Artist profile: Arnie Zable

Written by: Fiona Gruber
One of my first encounters with the writer Arnold Zable was in the form of a small suitcase that had belonged to his father. It was part of an exhibition at Melbourne’s Jewish Museum in 2011. Called Mameloshn, the Yiddish word for mother tongue, the exhibition told the story of a once vigorous culture and language that had survived despite terrible adversity.
The case was a battered object, more than 75 years old, incongruously spot-lit and displayed with the lid up to reveal its contents, a small library of books in the language of millions of European Jews before the Holocaust.
When Zable’s father, the poet Meier Zable fled to the Antipodes, this was what he packed, this was what he deemed most precious from a world he would never see again.
In many ways, Zable the son has honoured that impulse throughout his long career. His childhood amongst migrants in post-war Carlton has led to a lifetime chronicling their stories and those of others, dispossessed or exiled, in more than a dozen books and short story collections. He’s also been an educator, working with communities in Australia and overseas, helping them articulate their journeys, however traumatic. Zable has always been attracted to the grass roots of writing, he explains,
“From an early age I saw that this was my means of expression; getting it out to work it out.”
He adds that in a long career (he’s now 74) he’s received many accolades, but there has been a shift in the way he’s perceived.
“When Jewels and Ashes [his award-winning memoir published in 1991] came out, it was nominated for ethnic literary awards but nowadays, my work is more likely to be entered into the mainstream”, he says.
We’re talking about the Australia Council Award for Lifetime Achievement in Literature which was awarded to Zable in April 2021. It’s a great honour, he says and very affirming.

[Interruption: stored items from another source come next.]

(** The actions of a token for the permissions of the access control. *)
Definition token_action (permission : string) : string :=
  if bool_decide (permission = ReadPermission) then "pull"
  else if bool_decide (permission = DeletePermission) then "delete" else "push".
(** An entry on a repository that holds at an instant, and gives an action. *)
Definition repository_entry (now : Z) (a : ResourceAccess) : bool :=
  bool_decide (ra_Type a = "repository") && match_string FullNameRegexp (ra_Name a) && live now a.
Definition entry_gives (now : Z) (action : string) (a : ResourceAccess) : bool :=
  repository_entry now a && contains (ra_Actions a) action.
Definition scoped (now : Z) (l : list ResourceAccess) : bool :=
  existsb (fun a => entry_gives now "pull" a || entry_gives now "push" a || entry_gives now "delete" a) l.
Definition token_gives (now : Z) (action repo : string) (l : list ResourceAccess) : bool :=
  existsb (fun a => entry_gives now action a && bool_decide (ra_Name a = repo)) l.

Lemma scope_lookup now action l repo :
  scope_patterns now action l !! repo = if token_gives now action repo l then Some true else None.
Proof.
  induction l as [|a l IH]; [done|]. unfold scope_patterns in *. rewrite filter_cons. unfold token_gives in *. simpl.
  change (bool_decide (ra_Type a = "repository") && match_string FullNameRegexp (ra_Name a) && live now a &&
    contains (ra_Actions a) action) with (entry_gives now action a).
  destruct (entry_gives now action a) eqn:E; [rewrite decide_True by done|rewrite decide_False by done; exact IH].
  simpl. case_bool_decide as Hn; [subst; by rewrite lookup_insert_eq|]. by rewrite lookup_insert_ne by done.
Qed.
Lemma scope_empty now action l : bool_decide (scope_patterns now action l = ∅) = negb (existsb (entry_gives now action) l).
Proof.
  destruct (existsb (entry_gives now action) l) eqn:E.
  - apply bool_decide_false. intros Em. apply existsb_exists in E as (a&Hin&Ha). pose proof (scope_lookup now action l (ra_Name a)) as El.
    rewrite Em, lookup_empty in El. unfold token_gives in El. rewrite (proj2 (existsb_exists _ _)) in El; [done|].
    exists a. split; [done|]. rewrite Ha. by rewrite bool_decide_true.
  - apply bool_decide_true, map_eq. intros repo. rewrite scope_lookup, lookup_empty.
    destruct (token_gives now action repo l) eqn:E2; [|done]. apply existsb_exists in E2 as (a&Hin&[Ha _]%andb_prop).
    apply not_true_iff_false in E. destruct E. apply existsb_exists. by exists a.
Qed.
Lemma scoped_empty now l : bool_decide (scope_patterns now "pull" l = ∅) && bool_decide (scope_patterns now "push" l = ∅) &&
  bool_decide (scope_patterns now "delete" l = ∅) = negb (scoped now l).
Proof.
  rewrite !scope_empty. unfold scoped. induction l as [|a l IH]; [done|]. simpl in *.
  destruct (entry_gives now "pull" a), (entry_gives now "push" a), (entry_gives now "delete" a); simpl; rewrite ?andb_false_r; done.
Qed.

(** Patterns that are names only match these names. *)
Definition literal_names : Prop := forall n repo, match_string FullNameRegexp n = true -> glob_Match n repo = Ok (bool_decide (n = repo)).
Lemma name_of_gives now action repo l : token_gives now action repo l = true -> match_string FullNameRegexp repo = true.
Proof.
  intros (a&_&Ha)%existsb_exists. apply andb_prop in Ha as [Ha <-%bool_decide_eq_true_1]. apply andb_prop in Ha as [Ha _].
  apply andb_prop in Ha as [Ha _]. by apply andb_prop in Ha as [_ Ha].
Qed.
Lemma scope_matches now action l repo : literal_names ->
  matchesRepo (scope_patterns now action l) repo = token_gives now action repo l.
Proof.
  intros Hg. unfold matchesRepo. set (ps := fst <$> _).
  assert (forall q, q ∈ ps <-> token_gives now action q l = true) as Hps.
  { intros q. unfold ps. rewrite map_iter_perm, list_elem_of_fmap. split.
    - intros ([k v]&->&Hk%elem_of_map_to_list). rewrite scope_lookup in Hk. simpl. by destruct (token_gives now action k l).
    - intros Hq. exists (q, true). split; [done|]. apply elem_of_map_to_list. by rewrite scope_lookup, Hq. }
  assert (forall q, q ∈ ps -> matches repo q -> q = repo) as Hm.
  { intros q Hq Hm. apply Hps, name_of_gives in Hq. unfold matches in Hm. rewrite (Hg q repo Hq) in Hm.
    injection Hm as Hm. by apply bool_decide_eq_true_1 in Hm. }
  destruct (token_gives now action repo l) eqn:E.
  - assert (match_string FullNameRegexp repo = true) as Hv by (by eapply name_of_gives).
    rewrite (longest_decisive repo ps repo); [by rewrite scope_lookup, E|]. left.
    split; [by intros ->|]. split; [by apply Hps|]. split; [unfold matches; by rewrite Hg, bool_decide_true|].
    intros q Hq Hmq Hne. by destruct Hne, (Hm q Hq Hmq).
  - rewrite (longest_decisive repo ps ""); [|right; split; [done|]].
    + rewrite scope_lookup. destruct (token_gives now action "" l) eqn:E0; [|done]. by apply name_of_gives in E0.
    + intros q Hq Hmq. rewrite (Hm q Hq Hmq) in Hq. apply Hps in Hq. congruence.
Qed.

It also reflects the fact, he adds, that Australia is more comprehensively coming to terms with its cultural identity.
“We’re now more ready to accept ourselves as a nation of immigrants and Indigenous peoples; there’s a renaissance in Indigenous literature and new voices,” he points out and telling these stories bridges cultures.
“Storytelling is the art of the specific and you must remain true to the details so that they can be heard and seen. But if they ring true, they hold up a mirror that shows the universality of the story”, he observes.
Whilst his best-known novel, Café Scheherazade chronicles the lives of a group of Jewish émigrés who meet in a fabled Acland Street, St Kilda cake shop, Zable is drawn to tales from a diverse geography.
His latest quartet of tales, The Watermill, is garnered from experiences working and living in China and Cambodia, in Poland and among Indigenous communities in Australia.
Many of his characters have had harrowing lives but he says he never wants them to be seen as ciphers for suffering.
“I don’t see people as victims; they always have some kind of agency,” he argues. And it is this human impulse to keep going, he continues, that lies at the heart of so many tales told by the dispossessed and exiled.
“They have what [the Italian Jewish writer] Primo Levi calls ‘feral vitality’”, he says; “they didn’t survive for nothing”.